INFORMATION GIVEN:
(** * next-fhi-cli: the scaffolding command and the naming validator it generates

    The repository is one TypeScript file, [src/cli.ts].  It holds two
    programs:

    - the [init] action of the command-line tool, a sequence of external
      process invocations and file writes (module [Init] below);
    - the text of [.husky/validate-naming.js], a Node script written into the
      generated project and run by the pre-commit hook over the staged file
      paths (module [ValidateNaming] below).

    Both are embedded as executable Rocq functions.  JavaScript strings are
    [string]s; the only characters the code ever compares against are ASCII. *)

From Stdlib Require Import String Ascii List Bool Arith Lia Permutation.
From Stdlib Require DecimalString SpecFloat.
Import ListNotations.
Open Scope string_scope.

Set Implicit Arguments.

(** ** JavaScript string and array methods used by the code *)

Module Js.

(** [s.startsWith(p)] *)
Fixpoint startsWith (s p : string) {struct p} : bool :=
  match p with
  | EmptyString => true
  | String b p' =>
      match s with
      | EmptyString => false
      | String a s' => Ascii.eqb a b && startsWith s' p'
      end
  end.

(** [s.endsWith(p)]: some suffix of [s] is [p]. *)
Fixpoint endsWith (s p : string) : bool :=
  if String.eqb s p then true
  else match s with
       | EmptyString => false
       | String _ s' => endsWith s' p
       end.

(** [s.includes(p)]: [p] starts at some position of [s]. *)
Fixpoint includes (s p : string) : bool :=
  if startsWith s p then true
  else match s with
       | EmptyString => false
       | String _ s' => includes s' p
       end.

(** [s.split(c)] for a separator of one character: never the empty array. *)
Fixpoint split (c : ascii) (s : string) : list string :=
  match s with
  | EmptyString => [EmptyString]
  | String a s' =>
      if Ascii.eqb a c then EmptyString :: split c s'
      else match split c s' with
           | x :: xs => String a x :: xs
           | [] => [String a EmptyString]
           end
  end.

(** [arr[i]] on an array of strings; out of range is [undefined], which the
    code never reaches and which is rendered as the empty string. *)
Definition index (arr : list string) (i : nat) : string := nth i arr "".

(** [arr.includes(x)] *)
Definition arrayIncludes (arr : list string) (x : string) : bool :=
  existsb (String.eqb x) arr.

(** [arr.slice(0, n)] *)
Definition slice0 (arr : list string) (n : nat) : list string := firstn n arr.

(** [arr.join(sep)] *)
Definition join (sep : string) (arr : list string) : string :=
  String.concat sep arr.

End Js.

(** ** Regular expressions

    The two patterns of the code are anchored at both ends and carry no flag,
    so [re.test(s)] asks whether the whole of [s] is in the language.  The
    matcher works by derivatives. *)

Module Regex.

(** A character class is a list of inclusive ranges. *)
Definition charClass := list (ascii * ascii).

Definition inClass (cl : charClass) (c : ascii) : bool :=
  existsb (fun r => Nat.leb (nat_of_ascii (fst r)) (nat_of_ascii c)
                    && Nat.leb (nat_of_ascii c) (nat_of_ascii (snd r))) cl.

Inductive regex : Type :=
| Void : regex
| Eps : regex
| Class : charClass -> regex
| Cat : regex -> regex -> regex
| Alt : regex -> regex -> regex
| Star : regex -> regex.

(** [r+] *)
Definition Plus (r : regex) : regex := Cat r (Star r).

Fixpoint nullable (r : regex) : bool :=
  match r with
  | Void => false
  | Eps => true
  | Class _ => false
  | Cat a b => nullable a && nullable b
  | Alt a b => nullable a || nullable b
  | Star _ => true
  end.

Fixpoint deriv (r : regex) (c : ascii) : regex :=
  match r with
  | Void => Void
  | Eps => Void
  | Class cl => if inClass cl c then Eps else Void
  | Cat a b =>
      if nullable a then Alt (Cat (deriv a c) b) (deriv b c)
      else Cat (deriv a c) b
  | Alt a b => Alt (deriv a c) (deriv b c)
  | Star a => Cat (deriv a c) (Star a)
  end.

Fixpoint matchList (r : regex) (s : list ascii) : bool :=
  match s with
  | [] => nullable r
  | c :: s' => matchList (deriv r c) s'
  end.

(** [/^r$/.test(s)] *)
Definition test (r : regex) (s : string) : bool :=
  matchList r (list_ascii_of_string s).

End Regex.

(** ** Node's [path] module, POSIX flavour

    [path.join] and [path.relative] belong to the Node runtime, not to the
    repository.  The developments below take them as parameters; this module
    gives the lexical POSIX behaviour, used to run the programs on concrete
    inputs. *)

Module Posix.

(** [path.sep] *)
Definition sep : ascii := "/"%char.

(** Segments of a path with [.] and empty segments dropped and [..] resolved;
    [acc] holds the segments kept so far, innermost first.  [above] tells
    whether [..] may climb above the start (relative paths) or not (absolute
    paths, where [/..] is [/]). *)
Fixpoint resolveSegments (above : bool) (acc : list string) (segs : list string)
  : list string :=
  match segs with
  | [] => rev acc
  | s :: rest =>
      if String.eqb s "" || String.eqb s "." then resolveSegments above acc rest
      else if String.eqb s ".." then
        match acc with
        | [] => resolveSegments above (if above then [".."] else []) rest
        | top :: acc' =>
            if String.eqb top ".." then resolveSegments above (s :: acc) rest
            else resolveSegments above acc' rest
        end
      else resolveSegments above (s :: acc) rest
  end.

Definition isAbsolute (p : string) : bool := Js.startsWith p "/".

(** Segments of [path.resolve(p)] in a process whose working directory is
    the absolute path [cwd]. *)
Definition resolve (cwd p : string) : list string :=
  resolveSegments false []
    (Js.split sep (if isAbsolute p then p else cwd ++ "/" ++ p)).

(** [path.join(a, b)]: the two joined by a separator, then normalised; a
    separator at the end is kept. *)
Definition join (a b : string) : string :=
  let raw := if String.eqb a "" then b else if String.eqb b "" then a
             else a ++ "/" ++ b in
  let abs := isAbsolute raw in
  let trailing := Js.endsWith raw "/" in
  let body := Js.join "/" (resolveSegments (negb abs) [] (Js.split sep raw)) in
  if String.eqb body "" then
    if abs then "/" else if trailing then "./" else "."
  else (if abs then "/" else "") ++ body ++ (if trailing then "/" else "").

Fixpoint dropCommon (xs ys : list string) : list string * list string :=
  match xs, ys with
  | x :: xs', y :: ys' =>
      if String.eqb x y then dropCommon xs' ys' else (xs, ys)
  | _, _ => (xs, ys)
  end.

(** [path.relative(from, to)] in a process whose working directory is [cwd]:
    one [..] per segment of [from] below the common ancestor, then what is
    left of [to]. *)
Definition relative (cwd from to : string) : string :=
  let (up, down) := dropCommon (resolve cwd from) (resolve cwd to) in
  Js.join "/" (map (fun _ => "..") up ++ down).

End Posix.

(** ** The generated script [.husky/validate-naming.js]

    The script is the template literal [namingConventionScript] of
    [setupHusky]; the template holds no interpolation, and its escapes only
    protect back-quotes and dollar signs, so the script that runs is the text
    as written. *)

Module ValidateNaming.

(** Lines the script prints.  The texts are fixed apart from the path they
    quote. *)
Inductive Line : Type :=
| ErrComponentPascalCase (filePath : string)
    (* Error: Component <filePath> harus menggunakan PascalCase! *)
| HintPascalCase          (* Contoh yang benar: UserProfile.tsx, ... *)
| ErrFileKebabCase (filePath : string)
    (* Error: File <filePath> harus menggunakan kebab-case! *)
| HintFileKebabCase       (* Contoh yang benar: user-service.ts, ... *)
| ErrFolderKebabCase (folderPath : string)
    (* Error: Folder <folderPath> harus menggunakan kebab-case! *)
| HintFolderKebabCase     (* Contoh yang benar: user-profile/, ... *)
| CommitAborted           (* Commit dibatalkan! Perbaiki naming convention ... *)
| RulesHeader             (* Aturan naming convention: *)
| RuleComponents
| RuleOtherFiles
| RuleFolders
| RuleNextFiles
| NamingValid.            (* Naming convention valid! *)

(** The lines printed for one file or one folder: an error and its hint. *)
Definition isPerFile (l : Line) : bool :=
  match l with
  | ErrComponentPascalCase _ | HintPascalCase
  | ErrFileKebabCase _ | HintFileKebabCase
  | ErrFolderKebabCase _ | HintFolderKebabCase => true
  | _ => false
  end.

(** [const kebabCase = /^[a-z0-9-]+$/] *)
Definition kebabCase : Regex.regex :=
  Regex.Plus (Regex.Class [("a", "z"); ("0", "9"); ("-", "-")]%char).

(** [const pascalCase = /^[A-Z][a-zA-Z0-9]*$/] *)
Definition pascalCase : Regex.regex :=
  Regex.Cat (Regex.Class [("A", "Z")]%char)
    (Regex.Star (Regex.Class [("a", "z"); ("A", "Z"); ("0", "9")]%char)).

Definition isComponentFile (filename : string) : bool :=
  Js.endsWith filename ".tsx" || Js.endsWith filename ".jsx".

Definition specialFiles : list string :=
  ["route"; "layout"; "page"; "loading"; "error"; "not-found"; "default";
   "template"].

(** [filename.split('.')[0]] *)
Definition nameWithoutExt (filename : string) : string :=
  Js.index (Js.split "."%char filename) 0.

(** [validateFileName]: the verdict and the lines sent to [console.error]. *)
Definition validateFileName (filename filePath : string) (isComponent : bool)
  : bool * list Line :=
  let nameWithoutExt := nameWithoutExt filename in
  if Js.arrayIncludes specialFiles nameWithoutExt then (true, [])
  else if isComponent then
    if negb (Regex.test pascalCase nameWithoutExt)
    then (false, [ErrComponentPascalCase filePath; HintPascalCase])
    else (true, [])
  else
    if negb (Regex.test kebabCase nameWithoutExt)
    then (false, [ErrFileKebabCase filePath; HintFileKebabCase])
    else (true, []).

Definition specialFolders : list string :=
  ["api"; "ui"; "app"; "lib"; "components"; "utils"; "actions"; "hooks";
   "validations"; "store"; "types"; "forms"; "layouts"].

Definition validateFolderName (folderName folderPath : string)
  : bool * list Line :=
  if Js.startsWith folderName "_" || Js.startsWith folderName "["
     || Js.startsWith folderName "("
  then (true, [])
  else if Js.arrayIncludes specialFolders folderName then (true, [])
  else if negb (Regex.test kebabCase folderName)
  then (false, [ErrFolderKebabCase folderPath; HintFolderKebabCase])
  else (true, []).

(** The mutable part of the script: the module-level [let hasError = false]
    and what has been written to the standard error stream. *)
Record State : Type := mkState {
  hasError : bool;
  stderr : list Line
}.

(** [if (!validate...(...)) { hasError = true; }] *)
Definition record (verdict : bool * list Line) (st : State) : State :=
  {| hasError := if negb (fst verdict) then true else hasError st;
     stderr := stderr st ++ snd verdict |}.

(** How a run of the script ends. *)
Inductive Termination : Type :=
| ProcessExit (code : nat)   (* [process.exit(code)] *)
| EndOfScript.               (* control reaches the end: exit status 0 *)

Record Run : Type := mkRun {
  termination : Termination;
  errorOutput : list Line;    (* [console.error] *)
  standardOutput : list Line  (* [console.log] *)
}.

(** The skip test at the head of the loop body. *)
Definition skipped (relativePath : string) : bool :=
  Js.includes relativePath "node_modules"
  || Js.includes relativePath ".next"
  || Js.includes relativePath "dist"
  || Js.includes relativePath ".git".

(** *** The naming rules, as predicates

    What the script enforces, said without the printing and without the
    flag: the rule for a file name (the README's table: components
    PascalCase, other files kebab-case, the files Next.js reserves let
    through), the rule for a folder name (kebab-case, with the folders the
    script's comments call Next.js conventions let through), and which paths
    are looked at.  The theorems below tie the loop of the script to them. *)

Definition fileNameRule (filename : string) : bool :=
  let stem := nameWithoutExt filename in
  Js.arrayIncludes specialFiles stem
  || (if isComponentFile filename then Regex.test pascalCase stem
      else Regex.test kebabCase stem).

Definition folderRule (folderName : string) : bool :=
  Js.startsWith folderName "_" || Js.startsWith folderName "["
  || Js.startsWith folderName "(" || Js.arrayIncludes specialFolders folderName
  || Regex.test kebabCase folderName.

(** A path the script looks at: under [src/] and not skipped. *)
Definition validated (relativePath : string) : bool :=
  negb (skipped relativePath) && Js.startsWith relativePath "src/".

(** The last segment of a path. *)
Definition baseName (relativePath : string) : string :=
  last (Js.split Posix.sep relativePath) "".

(** The segments between the leading [src] and the file name. *)
Definition folderSegments (relativePath : string) : list string :=
  removelast (tl (Js.split Posix.sep relativePath)).

(** A validated path whose file name or one of whose folders breaks its
    rule. *)
Definition violates (relativePath : string) : bool :=
  validated relativePath
  && (negb (fileNameRule (baseName relativePath))
      || existsb (fun d => negb (folderRule d)) (folderSegments relativePath)).

Section Script.

(** The script requires [fs] and never calls it: the disk is carried through
    a run untouched. *)
Variable Disk : Type.

(** [path.relative(from, to)] of the Node runtime. *)
Variable path_relative : string -> string -> string.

EXERCISE DETAILS: Collect the lines of the data that carry the word "index".

ANSWER FOR THE TASK:
Definition index (arr : list string) (i : nat) : string := nth i arr "".
  Js.index (Js.split "."%char filename) 0.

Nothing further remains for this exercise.